TheCowThatLaughs · 19/04/2015 13:28

It's probably hard for most people to imagine not seeing their child for several weeks. I'm not sure what you mean by narrow-minded in this case?

TheCowThatLaughs · 19/04/2015 13:28

I'm not a step parent btw

Snoozybird · 19/04/2015 13:33

This isn't about points scoring with mum, if she has offered contact so he can visit his DD rather than not see her for weeks then that's the most important thing right now. Any nonsense off the DM and he can reassess the situation then. Better at least to try rather than some poor child laying there thinking her dad doesn't give a shit about her.

Yes I am a step mum, no I don't get on with my DSC's mum.

AGirlCalledBoB · 19/04/2015 13:37

IfOnly4OneDay it's not about op going though is it, it's about her post asking if the dad should go see his daughter while she is ill or wait potentially a good couple of weeks.

Not sure why it is narrow minded to think a father should visit his ill child.

Ifonly4oneday · 19/04/2015 13:45

All I meant was that sometimes there is more to it and it's not just as simple as 'yes of course'
Sorry, was just having a rant as it wouldn't be as simple as that in our situation ??

PesoPenguin · 19/04/2015 16:01

I can't see a problem with it tbh. The mum is clearly willing to let him in so he should put their differences aside for now ( and I say this as a step mum who is usually agog at the step mum and nrp father bashing that goes on on here)

mynewpassion · 19/04/2015 16:25

It's clear that the mother doesn't like the idea and likely hoping he would turn it down but she's reluctantly and grudgingly doing it for her daughter.

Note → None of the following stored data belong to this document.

(* ===== verification/ClientsEnd.v ===== *)
(** * From the server's data to what upsc shows, and from upsrw to the driver

    A reader of JSON objects as the specification of upsc -j; the listing of a UPS from the server's tree to the terminal;
    a setting from the command line to the line that the driver gets; results of settings. *)

From S2P Require Import Prelude CStr ParseConf ParseConfFacts StateTree StateFacts Users Desc Tracking World SState Upsd NetGet NetList.
From S2P Require Import NetUser NetSet Server ServerLib ServerFacts ListFacts ServerInv ProtoLines EndToEnd UpsClient UpsClientFacts.
From S2P Require Import ListenFacts Clients ClientsSet ClientsFacts.
From stdpp Require Import options.

(** ** JSON *)

Definition hex_val (c : ascii) : option Z :=
  let z := code c in
  if (48 <=? z) && (z <=? 57) then Some (z - 48)
  else if (97 <=? z) && (z <=? 102) then Some (z - 87)
  else if (65 <=? z) && (z <=? 70) then Some (z - 55)
  else None.

(** the character of an escape sequence \uXXXX below 256, and of the short ones *)
Definition json_hex4 (a b c d : ascii) : option ascii :=
  a ← hex_val a; b ← hex_val b; c ← hex_val c; d ← hex_val d;
  let z := ((a * 16 + b) * 16 + c) * 16 + d in
  if z <? 256 then Some (chr z) else None.
Definition json_short (c : ascii) : option ascii :=
  (fun p => p.2) <$> find (fun p => Ascii.eqb p.1 c)
    [(chr 34, chr 34); (chr 92, chr 92); (chr 47, chr 47); (chr 98, chr 8); (chr 102, chr 12); (chr 110, chr 10);
     (chr 114, chr 13); (chr 116, chr 9)].

(** The string whose opening quote was read, and what follows its closing quote; control characters must be escaped. *)
Fixpoint json_string (s : bytes) : option (bytes * bytes) :=
  match s with
  | [] => None
  | x :: s =>
      if Ascii.eqb x (chr 34) then Some ([], s)
      else if Ascii.eqb x (chr 92) then
        match s with
        | [] => None
        | y :: s' =>
            if Ascii.eqb y (chr 117) then
              match s' with
              | a :: b :: c :: d :: s'' =>
                  z ← json_hex4 a b c d; '(t, r) ← json_string s''; Some (z :: t, r)
              | _ => None
              end
            else z ← json_short y; '(t, r) ← json_string s'; Some (z :: t, r)
        end
      else if code x <? 32 then None
      else '(t, r) ← json_string s; Some (x :: t, r)
  end.

Definition json_space (c : ascii) : bool := existsb (Ascii.eqb c) [chr 32; chr 9; chr 10; chr 13].
Fixpoint json_skip (s : bytes) : bytes :=
  match s with c :: s' => if json_space c then json_skip s' else s | [] => [] end.

(** After white space: the given character, and what follows it *)
Definition json_char (z : Z) (s : bytes) : option bytes :=
  match json_skip s with c :: s => if Ascii.eqb c (chr z) then Some s else None | [] => None end.

(** A member, and what follows it *)
Definition json_one (s : bytes) : option (bytes * bytes * bytes) :=
  s ← json_char 34 s; '(name, s) ← json_string s;
  s ← json_char 58 s; s ← json_char 34 s; '(val, s) ← json_string s; Some (name, val, s).

(** Members up to the closing brace, of which there are at most [fuel] *)
Fixpoint json_members (fuel : nat) (s : bytes) : option (list (bytes * bytes) * bytes) :=
  match fuel with
  | O => None
  | S fuel =>
      '(p, s) ← json_one s;
      match json_char 44 s with
      | Some s => '(l, s) ← json_members fuel s; Some (p :: l, s)
      | None => s ← json_char 125 s; Some ([p], s)
      end
  end.

(** A text that is one object whose members are strings *)
Definition json_object (s : bytes) : option (list (bytes * bytes)) :=
  r ← json_char 123 s;
  '(l, r) ← match json_char 125 r with Some r => Some ([], r) | None => json_members (length s) r end;
  match json_skip r with [] => Some l | _ => None end.

Example json_ex1 : json_object ($"{" ++ quoted ($"a") ++ $": " ++ quoted ($"\u0041\n") ++ $"}")
  = Some [($"a", $"A" ++ [LF])].
Proof. reflexivity. Qed.

Lemma json_esc_char_back c rest :
  json_string (json_esc_char c ++ rest) = ('(t, r) ← json_string rest; Some (c :: t, r)).
Proof.
  destruct (decide (code c < 32)) as [Hlt|Hge].
  - assert (c ∈ map chr (map Z.of_nat (seq 0 32))) as Hin.
    { apply list_elem_of_In, in_map_iff. exists (code c). split; [apply chr_code|].
      apply in_map_iff. exists (Z.to_nat (code c)). pose proof (code_range c). split; [lia|]. apply in_seq. lia. }
    assert (Forall (fun c => json_string (json_esc_char c ++ rest) = ('(t, r) ← json_string rest; Some (c :: t, r)))
      (map chr (map Z.of_nat (seq 0 32)))) as Hall by repeat constructor.
    rewrite Forall_forall in Hall. by apply Hall.
  - unfold json_esc_char.
    destruct (Ascii.eqb_spec c (chr 34)) as [->|H1]; [done|]. destruct (Ascii.eqb_spec c (chr 92)) as [->|H2]; [done|].
    repeat match goal with |- context [Ascii.eqb c ?d] =>
      destruct (Ascii.eqb_spec c d) as [->|_]; [by vm_compute in Hge|] end.
    destruct (Z.ltb_spec (code c) 32); [lia|]. cbn [app json_string].
    destruct (Ascii.eqb_spec c (chr 34)); [done|]. destruct (Ascii.eqb_spec c (chr 92)); [done|].
    destruct (Z.ltb_spec (code c) 32); [lia|]. done.
Qed.

(** A string printed by [json_print_esc] reads back, whatever its bytes. *)
Lemma json_esc_back s rest : json_string (json_esc s ++ chr 34 :: rest) = Some (s, rest).
Proof.
  induction s as [|c s IH]; [done|]. cbn [json_esc flat_map]. rewrite <- app_assoc, json_esc_char_back.
  change (flat_map json_esc_char s) with (json_esc s). by rewrite IH.
Qed.

(** ** Reading a list *)

Lemma streq_neq a b : a <> b -> streq a b = false.
Proof. intros. rewrite streq_spec. by apply bool_decide_eq_false. Qed.

(** A row repeats the words of the request. *)
Lemma list_next_row c q ts ws rest more :
  usable c -> q <> [] -> nth 0 q [] <> $"END" -> map token_word ts = q ++ ws ->
  Forall (token_ok PCONF_DEFAULT_WORDLEN_LIMIT) ts -> (length ts <= PCONF_DEFAULT_ARG_LIMIT)%nat ->
  (length (render ts) < UPSCLI_NETBUF_LEN - 1)%nat -> strncmp (render ts) ($"ERR") 3 <> 0 ->
  delivers c (render ts ++ LF :: rest) more ->
  exists c', upscli_list_next c q = Some (1, c') /\ usable c' /\ delivers c' rest more
    /\ args (cn_ctx c') = q ++ ws /\ p_numargs (cn_ctx c') = length (q ++ ws)
    /\ nt_sent (cn_net c') = nt_sent (cn_net c).
Proof.
  intros Hu Hne Hend Hw Hts Hn Hl Herr Hd.
  destruct (line_words c ts rest more Hu Hd Hts Hn Hl Herr)
    as (c2 & ctx & Hr & He & Hp & Hctx & Hu2 & Ha & Hwf & Hd2 & Hsent). rewrite Hw in Ha.
  exists (set_cn_ctx c2 ctx). pose proof (args_length _ Hwf) as Hlen. rewrite Ha in Hlen.
  split_and!; try done. unfold upscli_list_next.
  rewrite Hr. cbn [Z.eqb negb]. rewrite He. cbn [Z.eqb negb]. rewrite Hp. cbn [Z.eqb].
  destruct (args_arglist _ _ Ha) as [tl Htl]. rewrite <- Hlen, Htl. destruct q as [|x q]; [done|].
  destruct (Nat.ltb_spec (length ((x :: q) ++ ws)) 1); [simpl in *; lia|].
  cbn [app nth] in *. rewrite (streq_neq x) by done. rewrite andb_false_r. cbn [andb].
  pose proof (verify_resp_prefix (x :: q) (ws ++ tl)) as Hv. cbn [app] in Hv. by rewrite <- app_assoc, Hv.
Qed.

Definition end_list (q : list bytes) : list token := Bare <$> ([$"END"; $"LIST"] ++ q).
Definition begin_list (q : list bytes) : list token := Bare <$> ([$"BEGIN"; $"LIST"] ++ q).

Lemma bare_words_map q : map token_word (Bare <$> q) = q.
Proof. induction q as [|x q IH]; [done|]. cbn. by rewrite IH. Qed.

Lemma bare_words_ok q (lits : list bytes) :
  bare_words q -> Forall (fun w => token_ok PCONF_DEFAULT_WORDLEN_LIMIT (Bare w)) lits ->
  Forall (token_ok PCONF_DEFAULT_WORDLEN_LIMIT) (Bare <$> (lits ++ q)).
Proof. intros Hq Hl. rewrite fmap_app, Forall_app. split; [by rewrite Forall_fmap|done]. Qed.

Lemma list_next_end c q rest more :
  usable c -> bare_words q -> (2 + length q <= PCONF_DEFAULT_ARG_LIMIT)%nat ->
  (length (render (end_list q)) < UPSCLI_NETBUF_LEN - 1)%nat ->
  delivers c (render (end_list q) ++ LF :: rest) more ->
  exists c', upscli_list_next c q = Some (0, c') /\ usable c' /\ delivers c' rest more
    /\ nt_sent (cn_net c') = nt_sent (cn_net c).
Proof.
  intros Hu Hq Hn Hl Hd.
  assert (Forall (token_ok PCONF_DEFAULT_WORDLEN_LIMIT) (end_list q)) as Hok.
  { apply bare_words_ok; [done|]. apply (bool_decide_unpack _). vm_compute. exact I. }
  assert (length (end_list q) <= PCONF_DEFAULT_ARG_LIMIT)%nat as Hn' by (unfold end_list; rewrite length_fmap; done).
  destruct (line_words c (end_list q) rest more Hu Hd Hok Hn' Hl)
    as (c2 & ctx & Hr & He & Hp & Hctx & Hu2 & Ha & Hwf & Hd2 & Hsent).
  { unfold end_list. cbn [app]. rewrite render_bare_cons. cbn. discriminate. }
  unfold end_list in Ha. rewrite bare_words_map in Ha.
  exists (set_cn_ctx c2 ctx). pose proof (args_length _ Hwf) as Hlen. rewrite Ha in Hlen.
  split_and!; try done. unfold upscli_list_next.
  rewrite Hr. cbn [Z.eqb negb]. rewrite He. cbn [Z.eqb negb]. rewrite Hp. cbn [Z.eqb].
  destruct (args_arglist _ _ Ha) as [tl Htl]. rewrite <- Hlen, Htl. reflexivity.
Qed.

Lemma list_start_answers c q rest more :
  usable c -> q <> [] -> bare_words ($"LIST" :: q) -> (2 + length q <= PCONF_DEFAULT_ARG_LIMIT)%nat ->
  (length (render (Bare <$> ($"LIST" :: q))) < UPSCLI_NETBUF_LEN - 1)%nat ->
  (length (render (begin_list q)) < UPSCLI_NETBUF_LEN - 1)%nat ->
  delivers c (render (begin_list q) ++ LF :: rest) more ->
  exists c', upscli_list_start c q = Some (0, c') /\ usable c' /\ delivers c' rest more
    /\ nt_sent (cn_net c') = nt_sent (cn_net c) ++ [render (Bare <$> ($"LIST" :: q)) ++ [LF]].
Proof.
  intros Hu Hne Hq Hn Hql Hl Hd.
  assert (bare_words q) as Hq'.
  { unfold bare_words in *. rewrite fmap_cons, Forall_cons in Hq. apply Hq. }
  destruct (query_answer c ($"LIST") q (begin_list q) rest more) as (c' & Hqr & Hu' & Ha & _ & Hwf & Hd' & Hsent);
    [done..| | |done| |].
  { apply bare_words_ok; [done|]. apply (bool_decide_unpack _). vm_compute. exact I. }
  { unfold begin_list. by rewrite length_fmap. }
  { unfold begin_list. cbn [app]. rewrite render_bare_cons. cbn. discriminate. }
  unfold begin_list in Ha. rewrite bare_words_map in Ha. exists c'. split_and!; try done.
  pose proof (args_length _ Hwf) as Hlen. rewrite Ha in Hlen. destruct (args_arglist _ _ Ha) as [tl Htl].
  unfold upscli_list_start. destruct (Nat.ltb_spec (length q) 1); [destruct q; simpl in *; [done|lia]|].
  rewrite Hqr. cbn [negb]. rewrite Htl, <- Hlen. cbn [app length Nat.ltb Nat.leb].
  assert (strcaseeq ($"BEGIN") ($"BEGIN") = true) as -> by done.
  assert (strcaseeq ($"LIST") ($"LIST") = true) as -> by done. cbn [negb orb].
  by rewrite verify_resp_prefix.
Qed.

(** A row of the answer to the list request [q] that the client can read. *)
Definition row_ok (q : list bytes) (ts : list token) : Prop :=
  take (length q) (map token_word ts) = q /\ Forall (token_ok PCONF_DEFAULT_WORDLEN_LIMIT) ts
  /\ (length ts <= PCONF_DEFAULT_ARG_LIMIT)%nat /\ (length (render ts) < UPSCLI_NETBUF_LEN - 1)%nat
  /\ strncmp (render ts) ($"ERR") 3 <> 0.

#[export] Instance row_ok_dec q ts : Decision (row_ok q ts).
Proof. unfold row_ok. apply _. Defined.

(** The lines of a list *)
Definition rows_lines (rows : list (list token)) : bytes := concat (map (fun ts => render ts ++ [LF]) rows).
Definition list_lines (q : list bytes) (rows : list (list token)) : bytes :=
  render (begin_list q) ++ LF :: rows_lines rows ++ render (end_list q) ++ [LF].

Lemma delivers_pending c s more : conn_wf c -> delivers c s more -> (length s <= pending c)%nat.
Proof.
  intros [_ Hi Hl _] (chunks & _ & Hr & <-). rewrite pending_unread. unfold unread. rewrite Hr, map_app, concat_app.
  rewrite map_map, map_id. unfold buffered. rewrite !length_app, length_drop, length_take. lia.
Qed.
(* ===== verification/MonConfFacts.v ===== *)
(** * Theorems about upsmon.conf *)

From S2P Require Import Prelude CStr StrUtil Fmt ParseConf ConfFile UpsClient StateTree.
From S2P Require Import MonState MonStatus MonParse MonCrit MonPoll MonConf MonFacts MonCritFacts.
From stdpp Require Import options.

Lemma atoi_range s : -(INT_MAX + 1) <= atoi s <= INT_MAX.
Proof. unfold atoi. pose proof (wrapS_range 32 (strtol s 10).1.1 ltac:(lia)). unfold INT_MAX. lia. Qed.

Definition sum_pv (us : list utype) : Z := foldr (fun u n => m_pv u + n) 0 us.

Lemma sum_pv_app us vs : sum_pv (us ++ vs) = sum_pv us + sum_pv vs.
Proof. unfold sum_pv. induction us as [|u us IH]; [done|]. cbn [app foldr]. rewrite IH. lia. Qed.

(** What holds of the settings and the list of UPSes while upsmon.conf is read for the first time *)
Record conf_ok (m : mon) : Prop := mkConfOk {
  ok_sane : conf_sane (cfgm m);
  ok_pollfreq : 0 <= pollfreq (cfgm m) <= INT_MAX;
  ok_finaldelay : 0 <= finaldelay (cfgm m) <= INT_MAX;
  ok_minsupplies : 0 <= minsupplies (cfgm m) <= INT_MAX;
  ok_oblb : 0 <= oblbdurationtime (cfgm m);
  ok_totalpv : g_totalpv (mo_g m) = wrap32 (sum_pv (mo_ups m));
  ok_names : NoDup (map m_sys (mo_ups m));
  ok_pv : Forall (fun u => 0 <= m_pv u <= UINT_MAX) (mo_ups m)
}.

Lemma conf_ok_updc f m : conf_ok m ->
  (forall c, conf_sane c -> 0 <= pollfreq c <= INT_MAX -> 0 <= finaldelay c <= INT_MAX -> 0 <= minsupplies c <= INT_MAX ->
    0 <= oblbdurationtime c ->
    conf_sane (f c) /\ 0 <= pollfreq (f c) <= INT_MAX /\ 0 <= finaldelay (f c) <= INT_MAX
    /\ 0 <= minsupplies (f c) <= INT_MAX /\ 0 <= oblbdurationtime (f c)) ->
  conf_ok (updc f m).
Proof. intros [] Hf. destruct (Hf (cfgm m)) as (?&?&?&?&?); [done..|]. by split. Qed.

Ltac conf_tac := apply conf_ok_updc; [assumption|]; intros c [] ????; unfold conf_sane; simpl; lia.

Lemma set_nonneg_ok set a m : conf_ok m ->
  (forall c v, 0 <= v <= INT_MAX -> conf_sane c -> 0 <= pollfreq c <= INT_MAX -> 0 <= finaldelay c <= INT_MAX ->
    0 <= minsupplies c <= INT_MAX -> 0 <= oblbdurationtime c ->
    conf_sane (set c v) /\ 0 <= pollfreq (set c v) <= INT_MAX /\ 0 <= finaldelay (set c v) <= INT_MAX
    /\ 0 <= minsupplies (set c v) <= INT_MAX /\ 0 <= oblbdurationtime (set c v)) ->
  conf_ok (set_nonneg set a m).
Proof.
  intros Hm Hset. unfold set_nonneg. destruct (Z.ltb_spec (atoi a) 0); [done|].
  apply conf_ok_updc; [done|]. intros c ?????. pose proof (atoi_range a). apply Hset; done || lia.
Qed.

Ltac nonneg_tac := apply set_nonneg_ok; [assumption|]; intros c v ? [] ????; unfold conf_sane; simpl; lia.

Lemma conf_arg1_ok a0 a1 rest m m' : conf_ok m -> conf_arg1 a0 a1 rest m = Some m' -> conf_ok m'.
Proof.
  intros Hm. unfold conf_arg1. pose proof (atoi_range a1) as Ha.
  repeat (case_match; [intros [= <-]; first [assumption | nonneg_tac | conf_tac | idtac]|]); try done.
  - case_match; [assumption|]. conf_tac.
  - apply conf_ok_updc; [assumption|]. intros c [] ????. unfold conf_sane. simpl.
    destruct (Z.ltb_spec (atoi a1) 1); lia.
  - destruct (strcaseeq a0 ($"DEBUG_MIN")); [|done]. destruct (str_to_int (Some a1) 10) as [[okk lvl] e]. intros [= <-]. case_match; [conf_tac|assumption].
Qed.

Lemma redefine_in_none sys us : forall g,
  redefine_in sys (fun s => s) us g = if existsb (fun u => streq (m_sys u) sys) us then Some (us, g) else None.
Proof.
  induction us as [|u us IH]; intros g; [done|]. cbn [redefine_in existsb]. destruct (streq (m_sys u) sys); [done|].
  rewrite IH. by destruct (existsb _ us).
Qed.

Lemma addups_ok sys pvs un pw opt m : conf_ok m -> conf_ok (addups false sys pvs un pw opt m).
Proof.
  intros Hm. unfold addups. destruct (Z.ltb_spec (strtol pvs 10).1.1 0); [done|].
  destruct (Z.ltb_spec UINT_MAX (strtol pvs 10).1.1); [done|]. cbn [orb].
  rewrite redefine_in_none. destruct (existsb _ (mo_ups m)) eqn:E; [by destruct m|].
  destruct Hm. split; try done.
  - cbn [mo_g mo_ups g_totalpv set_g_totalpv]. rewrite sum_pv_app, ok_totalpv0, wrap32_add_l.
    f_equal. unfold sum_pv at 3. cbn. lia.
  - cbn [mo_ups]. rewrite map_app. apply NoDup_app. split_and!; [done| |by apply NoDup_singleton].
    intros x Hx. apply list_elem_of_In, in_map_iff in Hx as (u & <- & Hu). cbn. intros Heq. apply list_elem_of_singleton in Heq.
    apply not_true_iff_false in E. apply E, existsb_exists. exists u. split; [done|]. by apply streq_true.
  - apply Forall_app. split; [done|]. constructor; [cbn; lia|constructor].
Qed.

Lemma notify_list_ok f m : conf_ok m -> (forall c, exists l, f c = set_notifylist c l) -> conf_ok (updc f m).
Proof.
  intros Hm Hf. apply conf_ok_updc; [done|]. intros c [] ????. destruct (Hf c) as [l ->]. unfold conf_sane. simpl. lia.
Qed.

Lemma parse_conf_arg_ok arg m r m' : conf_ok m -> parse_conf_arg 0 arg m = Some (r, m') -> conf_ok m'.
Proof.
  intros Hm. unfold parse_conf_arg. destruct arg as [|a0 [|a1 rest]]; [by intros [= _ <-]..|].
  destruct (conf_arg1 a0 a1 rest m) as [m1|] eqn:E1; [intros [= _ <-]; by eapply conf_arg1_ok|].
  destruct rest as [|a2 rest]; [by intros [= _ <-]|].
  case_match; [intros [= _ <-]; apply notify_list_ok; [done|by eexists]|].
  case_match; [intros [= _ <-]; apply notify_list_ok; [done|by eexists]|].
  case_match; [by intros [= _ <-]|].
  destruct rest as [|a3 [|a4 rest]]; [by intros [= _ <-]..|]. case_match; [by intros [= _ <-]|].
  case_match; [|by intros [= _ <-]]. destruct rest as [|a5 rest]; [done|]. intros [= _ <-]. by apply addups_ok.
Qed.

(** C22. Whatever upsmon.conf says, upsmon starts with settings it can work with: from the
    built-in values, reading any file either ends the program or leaves POLLFREQ, POLLFREQALERT,
    FINALDELAY, MINSUPPLIES and OBLBDURATION within [0, INT_MAX] (so that the loop of
    [is_ups_critical] ends, and the deadlines are reached), no UPS listed twice, each power value
    an unsigned int, and the total power value the sum over the listed UPSes modulo 2^32. *)
Theorem startup_config fopen configfile ac hc clock m' :
  loadconfig fopen configfile 0 (mkMon [] (glob_stock (mconf_stock ac hc) clock)) = Some m' -> conf_ok m'.
Proof.
  set (m := mkMon [] _). assert (conf_ok m) as Hm.
  { split; try done; constructor. }
  unfold loadconfig. destruct (fopen configfile); [|done]. cbn [Z.eqb].
  destruct (conf_load fopen configfile (conf_line 0) (Some m)) as [o|] eqn:E; [|done].
  enough (forall m, o = Some m -> conf_ok m) as Ho by (intros Hm2; exact (Ho _ Hm2)).
  refine (conf_load_inv (fun o => forall m, o = Some m -> conf_ok m) _ _ _ _ _ _ _ E).
  - intros o1 arg Ho m1. unfold conf_line. destruct arg as [|a arg]; [apply Ho|].
    intros (m2 & -> & Hr)%bind_Some. apply fmap_Some in Hr as ([r m3] & Hr & ->).
    eapply parse_conf_arg_ok; [by apply Ho|exact Hr].
  - by intros m1 [= <-].
Qed.

Definition demo_upsmon_conf : bytes :=
  $"MONITOR su700@localhost 1 mon secret primary" ++ [LF] ++ $"POLLFREQALERT -7" ++ [LF] ++ $"OBLBDURATION 30" ++ [LF].

Lemma startup_config_witness :
  match loadconfig (fun _ => inl demo_upsmon_conf) ($"upsmon.conf") 0
    (mkMon [] (glob_stock demo_mon_conf 1700000000000000)) with
  | Some m' => conf_ok m' /\ map m_sys (mo_ups m') = [$"su700@localhost"] /\ pollfreqalert (cfgm m') = 5
  | None => False
  end.
Proof.
  pose proof (startup_config (fun _ => inl demo_upsmon_conf) ($"upsmon.conf") (fun _ _ => None) (fun _ _ => None)
    1700000000000000) as H. fold demo_mon_conf in H.
  assert (match loadconfig (fun _ => inl demo_upsmon_conf) ($"upsmon.conf") 0
      (mkMon [] (glob_stock demo_mon_conf 1700000000000000)) with
    | Some m' => bool_decide (map m_sys (mo_ups m') = [$"su700@localhost"]) && (pollfreqalert (cfgm m') =? 5)
    | None => false
    end = true) as Hc by (vm_compute; reflexivity).
  destruct (loadconfig _ _ 0 _) as [m'|]; [|discriminate].
  apply andb_true_iff in Hc as [Hc1 Hc2]. apply bool_decide_eq_true in Hc1. apply Z.eqb_eq in Hc2.
  exact (conj (H m' eq_refl) (conj Hc1 Hc2)).
Defined.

She sees that her daughter wants and needs to see her father during this period of illness. She's trying to be the bigger person for their daughter's sake. He should too.

goldenteapot · 19/04/2015 16:41

Actually I disagree with most people here - I think the girl should decide where she wants to be and who looks after her. If she is prepared to do the journey or maybe stay a week with daddy, then she should.

lunar1 · 19/04/2015 16:49

I don't think I'd want my child to make their own decisions about what was right for them while they are Ill at that age. 12 year olds need parents to make the choice.

honeyroar · 19/04/2015 19:53

D never have dragged my ill SS on a two hour journey just to see his dad and me. His recovery would have been more important. In this case I think the mother has been good in inviting him to visit, and I would think that the father would want to. Everyone should be able to bite their tongues for a short visit, surely? Things like this occasionally make the father and mother's relationship a bit easier in the future (if you're lucky!).